Lemma project_count messages p max_bytes :
  let '(p', n) := project_oversized_tool_results messages p max_bytes in
  replaced_count p' = replaced_count p + n.
Proof.
  revert p. induction messages as [|msg rest IH]; intros p; [simpl; lia|]. rewrite project_cons.
  destruct (oversized_head p msg max_bytes) as [head|] eqn:E; [|apply IH].
  specialize (IH (replace p msg head)).
  destruct (project_oversized_tool_results rest (replace p msg head) max_bytes) as [p' n].
  apply oversized_head_Some in E as (_ & Hr & _). unfold is_replaced in Hr. bool_hyps.
  apply eq_None_not_Some in Hr. rewrite IH. unfold replaced_count, replace.
  rewrite map_size_insert_None by done. lia.
Qed.

Lemma project_none messages p max_bytes :
  (∀ m, m ∈ messages → oversized_head p m max_bytes = None) →
  project_oversized_tool_results messages p max_bytes = (p, 0).
Proof.
  induction messages as [|msg rest IH]; intros Hn; [done|]. rewrite project_cons, Hn by set_solver.
  apply IH. set_solver.
Qed.

(** The projection of oversized results never makes the prompt bigger and
    never touches anything it should not: with unique message ids, every message
    reads as no more bytes than before, a message that is not a tool result or
    was already replaced reads exactly as before, and the count returned is the
    number of new replacements.  A tool result that was read whole either fits
    the cap afterwards or could not be made smaller, and a second pass changes
    nothing. *)
Theorem projection_never_grows_the_prompt messages p max_bytes :
  NoDup (id <$> messages) →
  let '(p', n) := project_oversized_tool_results messages p max_bytes in
  replaced_count p' = replaced_count p + n ∧
  project_oversized_tool_results messages p' max_bytes = (p', 0) ∧
  ∀ m, m ∈ messages →
    String.length (projected_content p' m) ≤ String.length (projected_content p m) ∧
    ((role m ≠ Tool ∨ is_replaced p m = true) → projected_content p' m = projected_content p m) ∧
    (role m = Tool → is_replaced p m = false →
       String.length (projected_content p' m) ≤ max_bytes ∨
       (∃ head, cap_tool_result (content m) (id m) max_bytes = Some head ∧
          (projected_content p' m = head ∨
           projected_content p' m = content m ∧ String.length (content m) ≤ String.length head))).
Proof.
  intros Hnd. pose proof (project_count messages p max_bytes) as Hc.
  pose proof (λ m, proj1 (project_lookup messages p max_bytes m Hnd)) as Hl.
  destruct (project_oversized_tool_results messages p max_bytes) as [p' n]. simpl in Hl.
  split_and!; [done|..].
  - apply project_none. intros m Hm. specialize (Hl m Hm).
    destruct (oversized_head p m max_bytes) as [h|] eqn:E.
    + apply oversized_head_replaced. unfold is_replaced. rewrite Hl. by apply bool_decide_eq_true_2; eexists.
    + rewrite <- E. unfold oversized_head, is_replaced. by rewrite Hl.
  - intros m Hm. specialize (Hl m Hm).
    assert (Hcase : (oversized_head p m max_bytes = None ∧ projected_content p' m = projected_content p m) ∨
      ∃ h, oversized_head p m max_bytes = Some h ∧ projected_content p' m = h).
    { unfold projected_content. rewrite Hl. destruct (oversized_head p m max_bytes); [right|left]; eauto. }
    destruct Hcase as [[Hno Hsame]|(h & Hh & Hsame)].
    + rewrite Hsame. split_and!; [done|done|]. intros Ht Hr. rewrite (not_replaced_content _ _ Hr).
      unfold oversized_head in Hno. rewrite Ht, Hr in Hno. simpl in Hno.
      destruct (cap_tool_result (content m) (id m) max_bytes) as [h|] eqn:Ec.
      * right. exists h. split; [done|]. right. split; [done|]. case_match; [|done]. by bool_hyps.
      * left. by eapply cap_tool_result_None.
    + apply oversized_head_Some in Hh as (Ht & Hr & Hcap & Hlt). rewrite Hsame.
      rewrite (not_replaced_content _ _ Hr). split_and!; [lia|intros [?|?]; congruence|]. intros _ _. right. eauto.
Qed.
(** C37. A lesson recorded from a failed call holds exactly the repeats of that
    call: the same tool with the same arguments, none added, left out or changed,
    in the circumstance the failure was seen in, for four weeks; and so it does
    when the words were withheld from the record. *)
Theorem a_lesson_is_about_one_act (hard_withhold external : bool) (tool tool' : string) (args args' : Value)
    (situation situation' : gmap SituationField string) (outcome i : string) (at_ now : Z)
    (Hargs : parsed MAX_ARGUMENT_DEPTH (normal_arguments args)) (Hargs' : parsed MAX_ARGUMENT_DEPTH (normal_arguments args'))
    (Hsha : no_collision (normal_arguments args) (normal_arguments args')) :
  let m := learned (burn_observation hard_withhold external (observe sha256_hex tool args situation) outcome) i at_ in
  fires m (observe sha256_hex tool' args' situation') now = true ↔
    tool = tool' ∧ normal_arguments args = normal_arguments args' ∧ situation ⊆ situation' ∧
    at_ - FUTURE_STAMP_TOLERANCE_HOURS * HOUR ≤ now ≤ at_ + HALF_LIFE_DAYS * SILENCE_HALVINGS * DAY.
Proof.
  intros m. rewrite fires_spec, can_fire_spec.
  assert (Hact : nm_action m = tool ∧ nm_fingerprint m = fingerprint sha256_hex (normal_arguments args) ∧ nm_kind m = Burn ∧
    nm_superseded_by m = None ∧ nm_last_confirmed_at m = at_) by (subst m; unfold burn_observation; by destruct (external && hard_withhold)).
  destruct Hact as (-> & -> & -> & -> & Hat). unfold loud, age, silence_after. rewrite Hat. cbn [pa_action pa_fingerprint observe].
  assert (Hscope : normal_arguments args = normal_arguments args' →
    (nm_scope m ⊆ pa_scope (observe sha256_hex tool' args' situation') ↔ situation ⊆ situation')).
  { intros Heq. rewrite !map_subseteq_spec. assert (Hsit : ∀ x, nm_scope m !! Situation x = situation !! x).
    { intros x. subst m. unfold burn_observation. destruct (external && hard_withhold); cbn [nm_scope bo_scope learned];
        [rewrite without_arguments_lookup|]; by rewrite observe_lookup. }
    split; intros Hsub.
    - intros x v Hx. specialize (Hsub (Situation x) v). rewrite observe_lookup, Hsit in Hsub. auto.
    - intros [n|x] v Hf; rewrite observe_lookup; [|rewrite Hsit in Hf; auto]. rewrite <- Heq. subst m. unfold burn_observation in Hf.
      destruct (external && hard_withhold); cbn [nm_scope bo_scope learned] in Hf.
      + by rewrite without_arguments_lookup in Hf.
      + by rewrite observe_lookup in Hf. }
  split.
  - intros ((_ & _ & Hage) & -> & Hfp & Hsub). apply Hsha in Hfp.
    assert (Heq : normal_arguments args = normal_arguments args').
    { apply (absorb_inj MAX_ARGUMENT_DEPTH _ _ EmptyString EmptyString); [done|done|by rewrite !string_app_nil_r]. }
    split_and!; [done|done|by apply Hscope|lia|lia].
  - intros (-> & Heq & Hsub & Hage). split; [split_and!; [done|done|lia|lia]|]. split; [done|]. split; [by rewrite Heq|]. by apply Hscope.
Qed.
End lessons.
(* ===== verification/ToolAdvertising.v ===== *)
(** * The tools a turn's searches activated

    Models the [ActivationLedger] of [crates/core/src/tool_advertising.rs]: a
    bounded list of activated tools that retires the longest unused one under
    pressure, and never one the current round works with. *)

From S2P Require Import Prelude ToolRouting.

#[local] Open Scope nat_scope.

Definition MAX_ACTIVATED_TOOLS : nat := 24.

Section ledger.
Context {Json : Type}.
Notation ToolDefinition := (ToolDefinition (Json := Json)).

Inductive Activated := IsAdmitted (retired : option string) | AlreadyHeld | Refused.

Record Activation := {
  act_connection : ToolConnection;
  def : ToolDefinition;
  last_used_round : nat
}.

Record ActivationLedger := { activations : list Activation; bound : nat }.

Definition with_bound (b : nat) : ActivationLedger := {| activations := []; bound := b |}.
Definition ActivationLedger_new : ActivationLedger := with_bound MAX_ACTIVATED_TOOLS.

Definition named (n : string) (e : Activation) : bool := bool_decide (name (def e) = n).

Definition holds (l : ActivationLedger) (provider_name : string) : bool :=
  existsb (named provider_name) (activations l).

Definition touch (e : Activation) (round : nat) : Activation :=
  {| act_connection := act_connection e; def := def e; last_used_round := round |}.

(** [iter_mut().find(..)]: the first entry of that name is refreshed. *)
Definition refresh (l : ActivationLedger) (n : string) (round : nat) : option ActivationLedger :=
  match position (named n) (activations l) with
  | Some i => Some {| activations := alter (λ e, touch e round) i (activations l); bound := bound l |}
  | None => None
  end.

(** [enumerate().min_by_key(|(i, e)| (e.last_used_round, i))]: the longest
    unused, the earliest of those. *)
Fixpoint oldest (l : list Activation) : option (nat * Activation) :=
  match l with
  | [] => None
  | e :: rest =>
      match oldest rest with
      | Some (i, e') => if last_used_round e' <? last_used_round e then Some (S i, e') else Some (0, e)
      | None => Some (0, e)
      end
  end.

Definition activate (l : ActivationLedger) (c : ToolConnection) (d : ToolDefinition) (round : nat)
    : ActivationLedger * Activated :=
  match refresh l (name d) round with
  | Some l' => (l', AlreadyHeld)
  | None =>
      let push es := {| activations := es ++ [{| act_connection := c; def := d; last_used_round := round |}];
                        bound := bound l |} in
      if bound l <=? length (activations l)
      then match oldest (activations l) with
           | Some (i, e) =>
               if last_used_round e <? round
               then (push (delete i (activations l)), IsAdmitted (Some (name (def e))))
               else (l, Refused)
           | None => (l, Refused)
           end
      else (push (activations l), IsAdmitted None)
  end.

Definition mark_used (l : ActivationLedger) (provider_name : string) (round : nat) : ActivationLedger :=
  default l (refresh l provider_name round).

Definition offers (l : ActivationLedger) : list (ToolConnection * ToolDefinition) :=
  (λ e, (act_connection e, def e)) <$> activations l.

(** ** Runs of a turn *)

Inductive LedgerOp := Activate (c : ToolConnection) (d : ToolDefinition) (round : nat) | Used (n : string) (round : nat).

Definition ledger_step (l : ActivationLedger) (o : LedgerOp) : ActivationLedger :=
  match o with
  | Activate c d r => (activate l c d r).1
  | Used n r => mark_used l n r
  end.

Definition round_of (o : LedgerOp) : nat := match o with Activate _ _ r | Used _ r => r end.

Definition tool_names (l : ActivationLedger) : list string := (λ e, name (def e)) <$> activations l.

(** ** Lemmas *)

Lemma holds_spec l n : holds l n = true ↔ n ∈ tool_names l.
Proof.
  unfold holds, tool_names, named. rewrite existsb_exists, list_elem_of_fmap. split.
  - intros (e & Hin%list_elem_of_In & E%bool_decide_eq_true). eauto.
  - intros (e & -> & Hin%list_elem_of_In). exists e. by rewrite bool_decide_true.
Qed.

Lemma fmap_alter_touch {B} (f : Activation → B) (l : list Activation) (i : nat) round :
  (∀ e, f (touch e round) = f e) → f <$> alter (λ e, touch e round) i l = f <$> l.
Proof.
  intros Hf. revert i. induction l as [|e l IH]; intros [|i]; try done; cbn; [by rewrite Hf|]. f_equal. apply IH.
Qed.

Lemma refresh_Some l n round l' :
  refresh l n round = Some l' →
  offers l' = offers l ∧ tool_names l' = tool_names l ∧ bound l' = bound l ∧ n ∈ tool_names l ∧
  (∀ e, e ∈ activations l → ∃ e', e' ∈ activations l' ∧ def e' = def e ∧
     (last_used_round e' = last_used_round e ∨ last_used_round e' = round)).
Proof.
  unfold refresh. destruct (position (named n) (activations l)) as [i|] eqn:E; [|done]. intros [= <-].
  apply position_Some in E as (e & Hi & Hn%bool_decide_eq_true & _). split_and!.
  - by apply fmap_alter_touch.
  - by apply fmap_alter_touch.
  - done.
  - apply list_elem_of_fmap. exists e. split; [done|]. by eapply list_elem_of_lookup_2.
  - intros x [j Hj]%list_elem_of_lookup. simpl. destruct (decide (j = i)) as [->|Hne].
    + exists (touch x round). split; [|by auto]. eapply list_elem_of_lookup_2.
      rewrite list_lookup_alter_eq, Hj. done.
    + exists x. split; [|by auto]. eapply list_elem_of_lookup_2. by rewrite list_lookup_alter_ne.
Qed.

Lemma refresh_None l n round : refresh l n round = None → n ∉ tool_names l.
Proof.
  unfold refresh. destruct (position _ _) eqn:E; [done|]. intros _ (e & -> & He)%list_elem_of_fmap.
  apply position_None in E. rewrite Forall_forall in E. specialize (E e He). unfold named in E.
  by rewrite bool_decide_true in E.
Qed.

Lemma oldest_None l : oldest l = None ↔ l = [].
Proof. destruct l as [|e l]; [done|]. simpl. destruct (oldest l) as [[i e']|]; [destruct (_ <? _)|]; done. Qed.

Lemma oldest_Some l i e :
  oldest l = Some (i, e) →
  l !! i = Some e ∧
  ∀ j x, l !! j = Some x → last_used_round e ≤ last_used_round x ∧ (last_used_round x = last_used_round e → i ≤ j).
Proof.
  revert i e. induction l as [|h l IH]; intros i e; [done|]. cbn [oldest].
  destruct (oldest l) as [[k m]|] eqn:E.
  - destruct (IH k m eq_refl) as [Hk Hm]. destruct (Nat.ltb_spec (last_used_round m) (last_used_round h)); intros [= <- <-].
    + split; [done|]. intros [|j] x Hx; simpl in Hx; [simplify_eq; lia|]. destruct (Hm j x Hx). lia.
    + split; [done|]. intros [|j] x Hx; simpl in Hx; [simplify_eq; lia|]. destruct (Hm j x Hx). lia.
  - intros [= <- <-]. apply oldest_None in E as ->. split; [done|]. intros [|j] x Hx; simplify_eq/=. lia.
Qed.

(** What one activation did. *)
Definition activation_spec (l : ActivationLedger) (c : ToolConnection) (d : ToolDefinition) (round : nat)
    (l' : ActivationLedger) (a : Activated) : Prop :=
  match a with
  | AlreadyHeld => holds l (name d) = true ∧ offers l' = offers l
  | Refused =>
      l' = l ∧ holds l (name d) = false ∧ bound l ≤ length (activations l) ∧
      ∀ e, e ∈ activations l → round ≤ last_used_round e
  | IsAdmitted None =>
      holds l (name d) = false ∧ length (activations l) < bound l ∧ offers l' = offers l ++ [(c, d)]
  | IsAdmitted (Some v) =>
      holds l (name d) = false ∧ bound l ≤ length (activations l) ∧
      ∃ i e, activations l !! i = Some e ∧ name (def e) = v ∧ last_used_round e < round ∧
        (∀ j x, activations l !! j = Some x →
           last_used_round e ≤ last_used_round x ∧ (last_used_round x = last_used_round e → i ≤ j)) ∧
        offers l' = delete i (offers l) ++ [(c, d)]
  end.

Lemma not_holds l n : n ∉ tool_names l → holds l n = false.
Proof. rewrite <-holds_spec. apply not_true_is_false. Qed.

Lemma fmap_delete {A B} (f : A → B) (l : list A) i : f <$> delete i l = delete i (f <$> l).
Proof. revert i. induction l as [|x l IH]; intros [|i]; try done. cbn. f_equal. apply IH. Qed.

Lemma activate_ok l c d round : let '(l', a) := activate l c d round in activation_spec l c d round l' a.
Proof.
  unfold activate. destruct (refresh l (name d) round) as [l'|] eqn:Er.
  { destruct (refresh_Some _ _ _ _ Er) as (Ho & _ & _ & Hn & _). split; [by apply holds_spec|done]. }
  pose proof (not_holds _ _ (refresh_None _ _ _ Er)) as Hn.
  destruct (Nat.leb_spec (bound l) (length (activations l))) as [Hf|Hf].
  - destruct (oldest (activations l)) as [[i e]|] eqn:Eo.
    + destruct (oldest_Some _ _ _ Eo) as [Hi Hmin]. destruct (Nat.ltb_spec (last_used_round e) round).
      * split_and!; [done|done|]. exists i, e. split_and!; [done..|]. unfold offers. simpl.
        by rewrite fmap_app, fmap_delete.
      * split_and!; [done..|]. intros x [j Hj]%list_elem_of_lookup. destruct (Hmin j x Hj). lia.
    + apply oldest_None in Eo. split_and!; [done..|]. rewrite Eo. set_solver.
  - split_and!; [done|done|]. unfold offers. simpl. by rewrite fmap_app.
Qed.

(** Its size and names. *)
Record ledger_ok (b : nat) (l : ActivationLedger) : Prop := {
  ok_bound : bound l = b;
  ok_length : length (activations l) ≤ b;
  ok_names : NoDup (tool_names l)
}.

Lemma delete_sublist {A} (l : list A) i : delete i l `sublist_of` l.
Proof. revert i. induction l as [|x l IH]; intros [|i]; cbn; [constructor|constructor|by constructor|by constructor]. Qed.

Lemma refresh_ok b l n round l' : ledger_ok b l → refresh l n round = Some l' → ledger_ok b l'.
Proof.
  intros [H1 H2 H3] Er. destruct (refresh_Some _ _ _ _ Er) as (Ho & Hn & Hb & _).
  split; [congruence| |by rewrite Hn].
  apply (f_equal length) in Hn. unfold tool_names in Hn. rewrite !length_fmap in Hn. lia.
Qed.

Lemma ledger_step_ok b l o : ledger_ok b l → ledger_ok b (ledger_step l o).
Proof.
  intros K. destruct o as [c d r|n r]; cbn [ledger_step].
  - unfold activate. destruct (refresh l (name d) r) as [l'|] eqn:Er; [by eapply refresh_ok|].
    destruct K as [H1 H2 H3]. pose proof (refresh_None _ _ _ Er) as Hn.
    destruct (Nat.leb_spec (bound l) (length (activations l))) as [Hf|Hf].
    + destruct (oldest (activations l)) as [[i e]|] eqn:Eo; [|done].
      destruct (oldest_Some _ _ _ Eo) as [Hi _]. destruct (_ <? _); [|done].
      pose proof (lookup_lt_Some _ _ _ Hi). pose proof (length_delete (activations l) i ltac:(eauto)).
      split; simpl; [done|rewrite length_app; simpl; lia|].
      unfold tool_names. simpl. rewrite fmap_app, fmap_delete. apply NoDup_app. split_and!.
      * eapply sublist_NoDup; [exact H3|apply delete_sublist].
      * intros x Hx. simpl. intros ->%list_elem_of_singleton. apply Hn.
        eapply elem_of_sublist; [exact Hx|apply delete_sublist].
      * apply NoDup_singleton.
    + split; simpl; [done|rewrite length_app; simpl; lia|].
      unfold tool_names. simpl. rewrite fmap_app. apply NoDup_app. split_and!; [done| |apply NoDup_singleton].
      intros x Hx. simpl. by intros ->%list_elem_of_singleton.
  - unfold mark_used. destruct (refresh l n r) as [l'|] eqn:Er; [by eapply refresh_ok|done].
Qed.

Lemma ledger_run_ok b ops : ledger_ok b (foldl ledger_step (with_bound b) ops).
Proof.
  assert (K : ledger_ok b (with_bound b)) by (split; simpl; [done|lia|constructor]).
  revert K. generalize (with_bound b). induction ops as [|o ops IH]; intros l K; [done|].
  by apply IH, ledger_step_ok.
Qed.

(** A tool of the current round stays through every operation of that round. *)
Lemma round_keeps l o round d :
  (∃ e, e ∈ activations l ∧ def e = d ∧ last_used_round e = round) → round_of o = round →
  ∃ e, e ∈ activations (ledger_step l o) ∧ def e = d ∧ last_used_round e = round.
Proof.
  intros (e & He & Hd & Hr) Ho.
  assert (Hkeep : ∀ n l', refresh l n round = Some l' →
    ∃ e, e ∈ activations l' ∧ def e = d ∧ last_used_round e = round).
  { intros n l' Er. destruct (refresh_Some _ _ _ _ Er) as (_ & _ & _ & _ & Hk).
    destruct (Hk e He) as (e' & ? & ? & Hor). exists e'. split_and!; [done|congruence|]. destruct Hor; congruence. }
  destruct o as [c d' r|n r]; cbn [ledger_step round_of] in *; subst r.
  - unfold activate. destruct (refresh l (name d') round) as [l'|] eqn:Er; [by eapply Hkeep|].
    destruct (_ <=? _).
    + destruct (oldest (activations l)) as [[i x]|] eqn:Eo; [|by eauto].
      destruct (oldest_Some _ _ _ Eo) as [Hi _]. destruct (Nat.ltb_spec (last_used_round x) round); [|by eauto].
      exists e. split_and!; [|done|done]. simpl. apply elem_of_app. left.
      rewrite delete_take_drop. rewrite (split_at _ _ _ Hi) in He.
      apply elem_of_app in He as [He|He]; [set_solver|]. apply elem_of_cons in He as [->|He]; [lia|set_solver].
    + exists e. split_and!; [|done|done]. simpl. apply elem_of_app. by left.
  - unfold mark_used. destruct (refresh l n round) as [l'|] eqn:Er; [by eapply Hkeep|by eauto].
Qed.

(** after any activations and uses, the ledger holds at most its bound of
    tools, each once.  Activating a held tool changes nothing that is offered;
    under the bound it appends; at the bound it retires exactly the longest
    unused tool (the earliest of those), which was not used this round, and
    appends; it is refused exactly when every held tool was used this round or
    later.  And a tool activated or used in a round is still offered after any
    further operations of that round. *)
Theorem activations_are_bounded_and_fair b ops :
  let l := foldl ledger_step (with_bound b) ops in
  length (activations l) ≤ b ∧ bound l = b ∧ NoDup (tool_names l) ∧
  (∀ c d round, let '(l', a) := activate l c d round in activation_spec l c d round l' a) ∧
  (∀ e more, e ∈ activations l → (∀ o, o ∈ more → round_of o = last_used_round e) →
     ∃ c, (c, def e) ∈ offers (foldl ledger_step l more)).
Proof.
  intros l. destruct (ledger_run_ok b ops) as [H1 H2 H3]. split_and!; [done..|intros; apply activate_ok|].
  intros e more He Hmore.
  assert (H : ∃ e', e' ∈ activations (foldl ledger_step l more) ∧ def e' = def e ∧
    last_used_round e' = last_used_round e).
  { assert (H0 : ∃ e', e' ∈ activations l ∧ def e' = def e ∧ last_used_round e' = last_used_round e) by eauto.
    clear He H1 H2 H3. clearbody l. revert l H0.
    induction more as [|o more IH]; intros l0 H0; [done|]. cbn [foldl]. apply IH.
    - intros o' Ho'. apply Hmore. by right.
    - apply round_keeps; [done|]. apply Hmore. by left. }
  destruct H as (e' & He' & <- & _). exists (act_connection e'). apply list_elem_of_fmap. eauto.
Qed.

End ledger.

___

BRIEF
Write out exactly the lines that begin at the one containing "intros l. destruct" and continue through the last line of the data, and only those.

ANSWER SECTION
  intros l. destruct (ledger_run_ok b ops) as [H1 H2 H3]. split_and!; [done..|intros; apply activate_ok|].
  intros e more He Hmore.
  assert (H : ∃ e', e' ∈ activations (foldl ledger_step l more) ∧ def e' = def e ∧
    last_used_round e' = last_used_round e).
  { assert (H0 : ∃ e', e' ∈ activations l ∧ def e' = def e ∧ last_used_round e' = last_used_round e) by eauto.
    clear He H1 H2 H3. clearbody l. revert l H0.
    induction more as [|o more IH]; intros l0 H0; [done|]. cbn [foldl]. apply IH.
    - intros o' Ho'. apply Hmore. by right.
    - apply round_keeps; [done|]. apply Hmore. by left. }
  destruct H as (e' & He' & <- & _). exists (act_connection e'). apply list_elem_of_fmap. eauto.
Qed.

End ledger.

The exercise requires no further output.